• **INSTRUCTIONS FOR THE TASK**
Entries follow. Give back exactly the lines starting at the one containing "(** The slashes" and ending at the one containing "Ok (q, m) /\ pathname <= q < 4294967296).", and no other lines.

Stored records
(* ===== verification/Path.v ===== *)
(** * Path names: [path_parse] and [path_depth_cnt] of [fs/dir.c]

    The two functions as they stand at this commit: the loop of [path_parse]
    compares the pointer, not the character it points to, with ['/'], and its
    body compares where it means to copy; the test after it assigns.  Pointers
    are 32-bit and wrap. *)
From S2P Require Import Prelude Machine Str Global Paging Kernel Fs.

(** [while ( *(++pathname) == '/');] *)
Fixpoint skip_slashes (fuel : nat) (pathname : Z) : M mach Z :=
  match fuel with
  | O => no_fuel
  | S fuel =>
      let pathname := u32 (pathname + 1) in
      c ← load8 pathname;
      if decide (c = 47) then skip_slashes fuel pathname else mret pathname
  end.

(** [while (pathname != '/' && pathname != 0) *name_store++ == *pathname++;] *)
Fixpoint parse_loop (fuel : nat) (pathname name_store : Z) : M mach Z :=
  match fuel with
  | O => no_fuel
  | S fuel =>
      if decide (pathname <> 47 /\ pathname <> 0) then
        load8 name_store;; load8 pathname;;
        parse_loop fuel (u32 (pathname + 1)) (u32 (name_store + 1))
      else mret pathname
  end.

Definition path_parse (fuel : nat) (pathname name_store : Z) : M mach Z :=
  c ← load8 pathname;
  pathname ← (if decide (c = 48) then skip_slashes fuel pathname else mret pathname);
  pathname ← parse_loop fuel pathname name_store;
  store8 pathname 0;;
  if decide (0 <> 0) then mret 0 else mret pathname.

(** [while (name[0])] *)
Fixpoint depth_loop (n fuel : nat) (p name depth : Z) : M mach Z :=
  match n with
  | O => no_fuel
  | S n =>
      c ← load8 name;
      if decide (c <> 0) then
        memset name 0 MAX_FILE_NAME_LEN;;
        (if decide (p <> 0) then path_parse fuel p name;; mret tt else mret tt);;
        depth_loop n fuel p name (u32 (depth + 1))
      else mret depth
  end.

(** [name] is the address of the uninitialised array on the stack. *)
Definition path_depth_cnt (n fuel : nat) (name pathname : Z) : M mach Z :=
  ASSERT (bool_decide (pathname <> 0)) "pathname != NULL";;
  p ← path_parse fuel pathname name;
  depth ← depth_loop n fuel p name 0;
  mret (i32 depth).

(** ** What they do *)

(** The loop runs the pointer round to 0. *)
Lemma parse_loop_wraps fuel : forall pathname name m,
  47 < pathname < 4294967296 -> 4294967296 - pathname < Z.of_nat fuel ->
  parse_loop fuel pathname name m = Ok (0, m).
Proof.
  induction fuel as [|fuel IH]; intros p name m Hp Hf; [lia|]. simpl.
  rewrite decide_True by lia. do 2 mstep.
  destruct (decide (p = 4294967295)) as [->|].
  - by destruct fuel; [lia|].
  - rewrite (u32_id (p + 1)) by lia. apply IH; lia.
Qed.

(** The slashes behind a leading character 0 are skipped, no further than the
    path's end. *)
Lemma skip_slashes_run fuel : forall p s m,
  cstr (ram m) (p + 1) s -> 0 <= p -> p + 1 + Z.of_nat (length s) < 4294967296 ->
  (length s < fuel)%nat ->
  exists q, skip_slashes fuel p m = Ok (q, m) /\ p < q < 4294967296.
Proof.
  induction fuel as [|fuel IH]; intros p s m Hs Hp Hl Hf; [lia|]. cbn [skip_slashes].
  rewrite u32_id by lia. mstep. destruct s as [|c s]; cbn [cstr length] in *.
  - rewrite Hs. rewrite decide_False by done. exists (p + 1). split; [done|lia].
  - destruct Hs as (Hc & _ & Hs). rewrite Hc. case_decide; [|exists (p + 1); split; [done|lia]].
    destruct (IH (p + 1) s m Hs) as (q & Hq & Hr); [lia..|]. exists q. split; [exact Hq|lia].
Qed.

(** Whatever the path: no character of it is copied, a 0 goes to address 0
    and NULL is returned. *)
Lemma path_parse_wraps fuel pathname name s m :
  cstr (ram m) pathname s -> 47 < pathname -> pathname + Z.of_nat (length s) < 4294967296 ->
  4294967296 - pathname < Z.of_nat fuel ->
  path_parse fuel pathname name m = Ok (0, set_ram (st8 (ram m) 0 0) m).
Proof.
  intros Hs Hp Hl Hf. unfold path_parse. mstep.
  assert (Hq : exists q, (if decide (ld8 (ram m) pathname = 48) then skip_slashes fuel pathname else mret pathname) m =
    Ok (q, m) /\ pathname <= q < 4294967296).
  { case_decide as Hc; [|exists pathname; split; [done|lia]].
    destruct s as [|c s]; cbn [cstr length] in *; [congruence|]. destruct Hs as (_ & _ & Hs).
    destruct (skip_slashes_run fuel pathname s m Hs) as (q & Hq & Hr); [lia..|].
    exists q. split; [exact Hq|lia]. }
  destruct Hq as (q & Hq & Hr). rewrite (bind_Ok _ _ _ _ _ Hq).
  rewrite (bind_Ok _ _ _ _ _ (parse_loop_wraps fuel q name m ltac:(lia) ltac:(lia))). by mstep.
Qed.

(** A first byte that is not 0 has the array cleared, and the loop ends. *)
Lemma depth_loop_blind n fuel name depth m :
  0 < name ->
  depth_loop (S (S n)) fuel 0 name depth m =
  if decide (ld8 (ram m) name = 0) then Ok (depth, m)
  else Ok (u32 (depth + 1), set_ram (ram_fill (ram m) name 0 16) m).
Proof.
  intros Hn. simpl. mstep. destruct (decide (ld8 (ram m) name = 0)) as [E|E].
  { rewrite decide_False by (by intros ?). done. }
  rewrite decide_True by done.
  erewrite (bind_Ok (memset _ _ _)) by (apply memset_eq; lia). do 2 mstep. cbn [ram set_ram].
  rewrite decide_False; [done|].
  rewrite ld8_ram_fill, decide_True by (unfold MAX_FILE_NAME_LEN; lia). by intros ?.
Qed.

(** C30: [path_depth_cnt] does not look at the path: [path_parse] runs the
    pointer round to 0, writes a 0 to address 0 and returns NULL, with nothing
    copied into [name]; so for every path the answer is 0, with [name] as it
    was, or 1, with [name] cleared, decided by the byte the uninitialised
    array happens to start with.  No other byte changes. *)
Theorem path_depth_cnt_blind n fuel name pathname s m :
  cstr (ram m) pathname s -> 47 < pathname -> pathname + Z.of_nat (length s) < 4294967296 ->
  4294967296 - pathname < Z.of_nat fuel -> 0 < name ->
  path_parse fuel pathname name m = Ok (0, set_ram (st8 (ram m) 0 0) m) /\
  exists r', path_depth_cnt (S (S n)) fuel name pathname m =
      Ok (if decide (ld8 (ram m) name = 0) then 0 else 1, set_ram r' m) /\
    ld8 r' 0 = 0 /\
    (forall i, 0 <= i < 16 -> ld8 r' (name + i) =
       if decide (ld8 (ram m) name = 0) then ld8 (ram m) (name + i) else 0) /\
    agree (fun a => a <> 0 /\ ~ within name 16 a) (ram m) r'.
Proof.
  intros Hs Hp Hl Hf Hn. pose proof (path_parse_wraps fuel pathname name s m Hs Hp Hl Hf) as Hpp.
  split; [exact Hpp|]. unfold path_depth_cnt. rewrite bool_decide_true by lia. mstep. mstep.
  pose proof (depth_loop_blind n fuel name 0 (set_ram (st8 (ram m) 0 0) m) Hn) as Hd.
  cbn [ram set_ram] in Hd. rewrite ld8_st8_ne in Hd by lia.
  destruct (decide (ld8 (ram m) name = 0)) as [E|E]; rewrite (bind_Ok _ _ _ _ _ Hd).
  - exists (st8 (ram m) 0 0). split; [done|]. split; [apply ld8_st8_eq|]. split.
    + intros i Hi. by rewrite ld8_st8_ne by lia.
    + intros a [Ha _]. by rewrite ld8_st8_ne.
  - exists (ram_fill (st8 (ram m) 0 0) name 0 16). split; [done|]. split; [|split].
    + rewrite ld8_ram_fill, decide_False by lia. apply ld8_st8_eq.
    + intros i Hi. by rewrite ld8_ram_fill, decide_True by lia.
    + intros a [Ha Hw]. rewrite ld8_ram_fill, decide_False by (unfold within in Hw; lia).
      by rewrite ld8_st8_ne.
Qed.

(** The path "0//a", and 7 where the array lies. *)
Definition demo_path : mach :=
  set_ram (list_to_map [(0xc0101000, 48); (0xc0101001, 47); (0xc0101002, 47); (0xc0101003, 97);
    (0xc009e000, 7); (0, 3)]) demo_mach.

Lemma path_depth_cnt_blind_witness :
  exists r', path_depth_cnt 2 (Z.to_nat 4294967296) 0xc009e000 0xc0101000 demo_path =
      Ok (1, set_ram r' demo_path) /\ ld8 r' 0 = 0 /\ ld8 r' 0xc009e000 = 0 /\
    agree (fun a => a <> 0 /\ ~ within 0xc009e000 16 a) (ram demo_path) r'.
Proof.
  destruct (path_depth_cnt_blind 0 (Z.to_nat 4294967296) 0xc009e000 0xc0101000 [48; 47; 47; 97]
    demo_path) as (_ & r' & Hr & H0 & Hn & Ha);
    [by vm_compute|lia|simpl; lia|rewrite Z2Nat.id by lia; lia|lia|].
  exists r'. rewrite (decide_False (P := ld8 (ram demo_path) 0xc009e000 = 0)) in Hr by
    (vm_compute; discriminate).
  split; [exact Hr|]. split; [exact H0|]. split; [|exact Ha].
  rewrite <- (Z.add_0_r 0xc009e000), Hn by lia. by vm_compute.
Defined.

• **EXERCISE ANSWER**
(** The slashes behind a leading character 0 are skipped, no further than the
    path's end. *)
Lemma skip_slashes_run fuel : forall p s m,
  cstr (ram m) (p + 1) s -> 0 <= p -> p + 1 + Z.of_nat (length s) < 4294967296 ->
  (length s < fuel)%nat ->
  exists q, skip_slashes fuel p m = Ok (q, m) /\ p < q < 4294967296.
Proof.
  induction fuel as [|fuel IH]; intros p s m Hs Hp Hl Hf; [lia|]. cbn [skip_slashes].
  rewrite u32_id by lia. mstep. destruct s as [|c s]; cbn [cstr length] in *.
  - rewrite Hs. rewrite decide_False by done. exists (p + 1). split; [done|lia].
  - destruct Hs as (Hc & _ & Hs). rewrite Hc. case_decide; [|exists (p + 1); split; [done|lia]].
    destruct (IH (p + 1) s m Hs) as (q & Hq & Hr); [lia..|]. exists q. split; [exact Hq|lia].
Qed.

(** Whatever the path: no character of it is copied, a 0 goes to address 0
    and NULL is returned. *)
Lemma path_parse_wraps fuel pathname name s m :
  cstr (ram m) pathname s -> 47 < pathname -> pathname + Z.of_nat (length s) < 4294967296 ->
  4294967296 - pathname < Z.of_nat fuel ->
  path_parse fuel pathname name m = Ok (0, set_ram (st8 (ram m) 0 0) m).
Proof.
  intros Hs Hp Hl Hf. unfold path_parse. mstep.
  assert (Hq : exists q, (if decide (ld8 (ram m) pathname = 48) then skip_slashes fuel pathname else mret pathname) m =
    Ok (q, m) /\ pathname <= q < 4294967296).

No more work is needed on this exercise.